Tessema has notably worked with Dr. Gabrielle Lapping-Carr in the University of Chicago Department of Medicine and Surgery to examine the link between sickle cell trait (SCT) status and trauma outcomes. According to the CDC, about 1 in 13 Black or African-American babies is born with SCT, a gene status that can lead to sickle cell disease in children of parents with the trait. Tessema also organized and moderated a joint Student National Medical Association (SNMA)-LMSA event in February that featured a screening of the film “Judas and the Black Messiah” followed by a conversation with current congressman Bobby Rush, who represents UChicago’s congressional district and was a Black Panther in Chicago.

During her time as co-vice president of SNMA at Pritzker, Oppong developed opportunities for Black medical students to connect with Black residents and attending physicians within UChicago Medicine. She also mentored high school students from Chicago’s South and West sides as part of the Health Professions Recruitment and Exposure Program (HPREP), which aims to expose students to careers in medicine who might not otherwise have the opportunity. A member of Pritzker’s Identity & Inclusion (i2i) Committee, Oppong also worked on a committee to develop a bias reporting system to bring attention to incidences of racism and bias across the medical school and medical center.

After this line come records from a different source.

Definition start (io : LanIo) (r : LanRouter) : result unit RouterError * LanRouter :=
  if bind_ok io then
    broadcast_discover io
      (mkLan (local_name r) (local_id r) (lan_port r) (nodes r) true (received_data r) true (sent r))
  else (Err (SendFailed "failed to bind UDP"), r).
Definition stop (r : LanRouter) : LanRouter :=
  mkLan (local_name r) (local_id r) (lan_port r) (nodes r) false (received_data r) (socket r)
    (sent r).

Definition update_node_status (now : Instant) (r : LanRouter) : LanRouter :=
  set_nodes ((λ n, if is_online now n then n
                   else mkNode (node_name n) (node_id n) (addr n) (last_seen n) Offline)
               <$> nodes r) r.

Definition send (io : LanIo) (target : string) (data : list byte) (r : LanRouter)
    : result unit RouterError * LanRouter :=
  match ParsedAddress.parse target with
  | Err e => (Err (InvalidData (AddressError_display e)), r)
  | Ok parsed =>
      let '(node, r) :=
        match nodes r !! name parsed with
        | Some n => (Ok n, r)
        | None =>
            match broadcast_discover io r with
            | (Err e, r) => (Err e, r)
            | (Ok _, r) =>
                let r := run_during io r in
                (ok_or (nodes r !! name parsed)
                   (Unreachable ("node not found: " +:+ name parsed)), r)
            end
        end in
      match node with
      | Err e => (Err e, r)
      | Ok n =>
          let target_port := default (lan_port r) (Address.port parsed) in
          let msg := build_data_msg (local_name r) (local_id r) data in
          if socket r then
            if send_ok io then (Ok tt, push_sent (ToIp (ip (addr n)) target_port) msg r)
            else (Err (SendFailed "send failed"), r)
          else (Err (SendFailed "socket not initialized"), r)
      end
  end.

Definition status (now : Instant) (unix : Z) (r : LanRouter) : RouterStatus :=
  mkStatus (if lan_running r then Online else Offline) Lan (size (nodes r))
    (online_node_count now r) unix.
End LanRouter.

(** The trait implementation, for sockets that answer [io]. *)
Definition lan_router (io : LanIo) : Router LanRouter := {|
  send := λ _, LanRouter.send io;
  status := LanRouter.status;
  router_name := local_name
|}.

(** ** Properties *)

Lemma to_u8_byte t : Z_of_byte (byte_of_Z (UdpMessageType.to_u8 t)) = UdpMessageType.to_u8 t.
Proof. by destruct t. Qed.

(** The start of a frame, parsed. *)
Lemma parse_frame_head t name id rest :
  is_str name → len (as_bytes name) < 256 →
  parse_udp_frame (frame_head t name id ++ rest) =
  match t with
  | Data =>
      if (length rest <? 2)%nat then None else
      let n := Z.to_nat (of_be (take 2 rest)) in
      if (length rest <? 2 + n)%nat then None
      else Some (Data, name, id, Some (take n (drop 2 rest)))
  | _ => Some (t, name, id, None)
  end.
Proof.
  intros Hs Hl. unfold parse_udp_frame, frame_head.
  set (nb := as_bytes name) in *. pose proof (length_arr_bytes id) as Hid.
  set (buf := _ ++ rest).
  assert (Hbuf : buf = [byte_of_Z (UdpMessageType.to_u8 t); byte_of_Z (len nb)] ++ nb
    ++ arr_bytes id ++ rest) by (unfold buf; simpl; by rewrite <-app_assoc).
  assert (Hlen : length buf = (34 + length nb + length rest)%nat).
  { rewrite Hbuf, !length_app, Hid. simpl. lia. }
  clearbody buf. unfold HEADER_SIZE, NODE_ID_SIZE, DATA_LEN_SIZE.
  rewrite (proj2 (Nat.ltb_ge _ _)) by lia.
  assert (Hn0 : nth 0 buf Byte.x00 = byte_of_Z (UdpMessageType.to_u8 t)) by by rewrite Hbuf.
  assert (Hn1 : nth 1 buf Byte.x00 = byte_of_Z (len nb)) by by rewrite Hbuf.
  rewrite Hn0, Hn1, to_u8_byte, Z_of_byte_of_Z, Z.mod_small, Nat2Z.id by lia.
  assert (Ht : UdpMessageType.from_u8 (UdpMessageType.to_u8 t) = Some t) by by destruct t.
  rewrite Ht. cbn [mbind option_bind]. rewrite (proj2 (Nat.ltb_ge _ _)) by lia.
  assert (H1 : slice 2 (2 + length nb) buf = nb) by (rewrite Hbuf; by apply slice_mid).
  assert (H2 : slice (2 + length nb) (2 + length nb + 32) buf = arr_bytes id).
  { rewrite Hbuf, app_assoc. apply slice_mid; rewrite ?length_app, ?Hid; done. }
  rewrite H1, H2. unfold nb. rewrite from_utf8_as_bytes by done. cbn [mbind option_bind].
  rewrite to_arr32_arr_bytes. cbn [mbind option_bind]. fold nb.
  destruct t; try done.
  assert (Hr : ∀ k, slice (2 + length nb + 32) (2 + length nb + 32 + k) buf = take k rest).
  { intros k. rewrite Hbuf, !app_assoc. unfold slice.
    rewrite drop_app_length' by (rewrite !length_app, Hid; simpl; lia). f_equal. lia. }
  rewrite Hr, Hlen.
  destruct (Nat.ltb_spec (length rest) 2).
  { by rewrite (proj2 (Nat.ltb_lt _ _)) by lia. }
  rewrite (proj2 (Nat.ltb_ge _ _)) by lia.
  set (n := Z.to_nat (of_be (take 2 rest))).
  assert (Hd : slice (2 + length nb + 32 + 2) (2 + length nb + 32 + 2 + n) buf = take n (drop 2 rest)).
  { specialize (Hr (2 + n)%nat). unfold slice in *.
    replace (2 + length nb + 32 + 2 + n - (2 + length nb + 32 + 2))%nat with n by lia.
    rewrite <-drop_drop. f_equal. f_equal. rewrite Hbuf, !app_assoc.
    by rewrite drop_app_length' by (rewrite !length_app, Hid; simpl; lia). }
  rewrite Hd.
  destruct (Nat.ltb_spec (length rest) (2 + n)).
  - by rewrite (proj2 (Nat.ltb_lt _ _)) by lia.
  - by rewrite (proj2 (Nat.ltb_ge _ _)) by lia.
Qed.

(** The frames are read back: for a name of fewer than 256 bytes, each
    builder's frame, followed by anything, parses to its type, name and
    identifier, and a data frame of fewer than 65536 bytes to its data. *)
Theorem lan_frame_roundtrip name id data rest :
  is_str name → len (as_bytes name) < 256 → len data < 65536 →
  parse_udp_frame (build_discover_msg name id ++ rest) = Some (Discover, name, id, None) ∧
  parse_udp_frame (build_discover_reply name id ++ rest) = Some (DiscoverReply, name, id, None) ∧
  parse_udp_frame (build_data_msg name id data ++ rest) = Some (Data, name, id, Some data).
Proof.
  intros Hs Hl Hd. unfold build_discover_msg, build_discover_reply, build_data_msg.
  rewrite <-!app_assoc, !parse_frame_head by done. split_and!; [done|done|].
  pose proof (length_be_bytes 2 (len data)) as H2.
  rewrite (proj2 (Nat.ltb_ge _ _)) by (rewrite length_app, H2; lia).
  rewrite take_app_length', drop_app_length' by done.
  rewrite of_be_be_bytes_id by (unfold fits; lia). rewrite Nat2Z.id. cbv zeta.
  rewrite (proj2 (Nat.ltb_ge _ _)) by (rewrite !length_app, H2; lia).
  by rewrite take_app_length.
Qed.

(** Discovery then delivery.  Once [a] has seen the answer of [b] from an
    address, data that [a] sends to [b]'s name goes in one datagram to that
    address, at [a]'s own port, and when [b] handles it the data is received
    from [a]'s name, exactly once and after what was there. *)
Theorem lan_discover_then_deliver io now now' p q data a b :
  is_str (local_name a) → len (as_bytes (local_name a)) < 256 →
  is_str (local_name b) → len (as_bytes (local_name b)) < 256 →
  local_name b ≠ local_name a → local_name b ≠ ""%string → free_of ":"%char (local_name b) = true →
  len data < 65536 → socket a = true → send_ok io = true →
  let a1 := LanRouter.handle_datagram now p (build_discover_reply (local_name b) (local_id b)) a in
  ∃ a2 msg,
    LanRouter.send io ("node:" +:+ local_name b) data a1 = (Ok tt, a2) ∧
    sent a2 = sent a ++ [(ToIp (ip p) (lan_port a), msg)] ∧
    received_data (LanRouter.handle_datagram now' q msg b) =
      received_data b ++ [(local_name a, data)].
Proof.
  intros Hsa Hla Hsb Hlb Hne Hnb Hfree Hd Hsock Hok a1.
  assert (Ha1 : a1 = LanRouter.set_nodes
    (<[local_name b := mkNode (local_name b) (local_id b) p now Online]> (nodes a)) a).
  { unfold a1, LanRouter.handle_datagram. rewrite <-(app_nil_r (build_discover_reply _ _)).
    destruct (lan_frame_roundtrip (local_name b) (local_id b) [] [] Hsb Hlb) as (_ & -> & _);
      [simpl; lia|].
    unfold LanRouter.note_node. by rewrite (proj2 (String.eqb_neq _ _)). }
  exists (LanRouter.push_sent (ToIp (ip p) (lan_port a))
            (build_data_msg (local_name a) (local_id a) data) a1).
  exists (build_data_msg (local_name a) (local_id a) data).
  split_and!.
  - unfold LanRouter.send.
    assert (Hp : ParsedAddress.parse ("node:" +:+ local_name b) = Ok (mkParsed (local_name b) None)).
    { unfold ParsedAddress.parse. rewrite splitn_name by done.
      cbn. by rewrite (proj2 (String.eqb_neq _ _)). }
    rewrite Hp, Ha1. cbn [name nodes LanRouter.set_nodes]. rewrite lookup_insert_eq.
    cbn. by rewrite Hsock, Hok.
  - by rewrite Ha1.
  - unfold LanRouter.handle_datagram. rewrite <-(app_nil_r (build_data_msg _ _ _)).
    by destruct (lan_frame_roundtrip (local_name a) (local_id a) data [] Hsa Hla Hd)
      as (_ & _ & ->).
Qed.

Asom has been a prominent voting and election engagement advocate during her time at Pritzker. Ahead of the 2020 elections, she coordinated the non-partisan “Pritzker Votes” initiative aimed at getting 100% turnout among registered medical student voters. She successfully advocated for clinical students to get time off to vote during the early voting period and encouraged students to work at polling centers on election day across the South Side of Chicago. Asom had a letter to the editor titled "I Can't Breathe," sharing the perspectives of a Black trainee during the COVID-19 pandemic, published in Academic Medicine in June 2021.

A former co-chair of HPREP, Sain in 2019 helped organize one of the program’s most successful iterations of the past 15 years and helped develop a long term vision for the program. He is also a former SNMA chapter president, and during his tenure he helped plan a lecture on Black maternal and fetal morbidity and mortality in conjunction with the Harris School of Public Policy’s Black Action in Public Policy Studies group. Sain is also a former executive board member of the Washington Park Free Clinic, which serves uninsured and underinsured children on the South Side of Chicago.